* [What to work on] Only lines containing the word "lift" belong in the answer; copy each one from the records.

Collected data
(** [with open(d.joinpath(n), "w") as f: f.write(content)]. Opening fails
    when [d] is not a directory, when the path is itself a directory, or
    when the operating system refuses. Once opened the file is empty (made,
    or truncated), so a write that fails leaves only the part of the text
    it had put down. *)
Definition write_file (w : world) (d n content : string) : M unit :=
  fun st =>
    let path := joinpath d n in
    if negb (mem d (dirs st)) then
      (Raise (match Py.lookup d (files st) with
              | Some _ => NotADirectoryError
              | None => FileNotFoundError
              end), st)
    else if mem path (dirs st) then (Raise IsADirectoryError, st)
    else match os_error w (OpenW path) with
         | Some e => (Raise e, st)
         | None =>
             match os_error w (WriteTo path) with
             | Some e => (Raise e, with_file path (Str.take (short_write w) content) st)
             | None => (Ok tt, with_file path content st)
             end
         end.

Definition generate_setup_notebook_cells (w : world)
    (principal_client_id principal_client_secret : pyval) (catalog_name : string) : M unit :=
  let template_context :=
    [("polaris_catalog_name", PStr catalog_name);
     ("principal_client_id", principal_client_id);
     ("principal_client_secret", principal_client_secret)] in
  do content <- lift (render w template_context);
  mkdir_exist_ok w notebook_dir ;;
  write_file w notebook_dir notebook_name content.

(** The URL prefix of the management API, as [run_steps] builds it. *)
Definition mgmt_uri (polaris_api_host : string) (polaris_api_port : option string) : string :=
  "http://" +++ polaris_api_host +++ ":" +++ fmt polaris_api_port +++ "/api/management/v1".

(** [run_steps] has no [return] statement: what it returns is [None]. *)
Definition run_steps (w : world) : M (option (list pyval)) :=
  do creds <- extract_root_principal_credentials w;
  do ids <- lift (Py.unpack2 creds);
  let client_id := fst ids in
  let client_secret := snd ids in
  LOGGER INFO (T ("Client ID: " +++ client_id +++ ",Client Secret: " +++ client_secret)) ;;
  let polaris_api_host := getenv_or w "POLARIS_API_HOST" "localhost" in
  let polaris_api_port :=
    let resolved := get_api_port w 8181 in
    match getenv w "POLARIS_API_PORT" with
    | Some v => Some v
    | None => resolved
    end in
  do root_auth_token <-
    get_auth_token w client_id client_secret polaris_api_host polaris_api_port;
  LOGGER INFO (T ("Root Auth Token: " +++ Py.str root_auth_token)) ;;
  let polaris_catalog_mgmt_uri := mgmt_uri polaris_api_host polaris_api_port in
  (* Step 1: Create the Catalog *)
  create_catalog w root_auth_token polaris_catalog_mgmt_uri
    (catalog_name_default w) (default_base_location_default w) "FILE"
    allowed_locations_default ;;
  (* Step 2: Create Principal *)
  do principal <- create_principal w root_auth_token polaris_catalog_mgmt_uri
                    (principal_name_default w) "user";
  do pids <- lift (Py.unpack2 principal);
  let principal_client_id := fst pids in
  let principal_client_secret := snd pids in
  LOGGER INFO (T ("Principal Client ID: " +++ Py.str principal_client_id
                  +++ ", Principal Client Secret: " +++ Py.str principal_client_secret)) ;;
  (* Step 3: Create Principal Role *)
  create_principal_role w root_auth_token polaris_catalog_mgmt_uri
    (principal_role_default w) ;;
  (* Step 4: Assign Role to Principal *)
  assign_role_to_principal w root_auth_token polaris_catalog_mgmt_uri
    (principal_role_default w) (principal_name_default w) ;;
  (* Step 5: Create Catalog Role *)
  create_catalog_role w root_auth_token polaris_catalog_mgmt_uri
    (catalog_name_default w) (catalog_role_default w) ;;
  (* Step 6: Assign Catalog Role to Principal Role *)
  assign_catalog_role_to_principal_role w root_auth_token polaris_catalog_mgmt_uri
    (principal_role_default w) (catalog_role_default w) (catalog_name_default w) ;;
  (* Step 7: Assign Grants to Catalog Role on Catalog *)
  grants_to_catalog_role_on_catalog w root_auth_token polaris_catalog_mgmt_uri
    (catalog_role_default w) (catalog_name_default w) "CATALOG_MANAGE_CONTENT" "catalog" ;;
  ret None.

* [Response below]
  do content <- lift (render w template_context);
  do ids <- lift (Py.unpack2 creds);
  do pids <- lift (Py.unpack2 principal);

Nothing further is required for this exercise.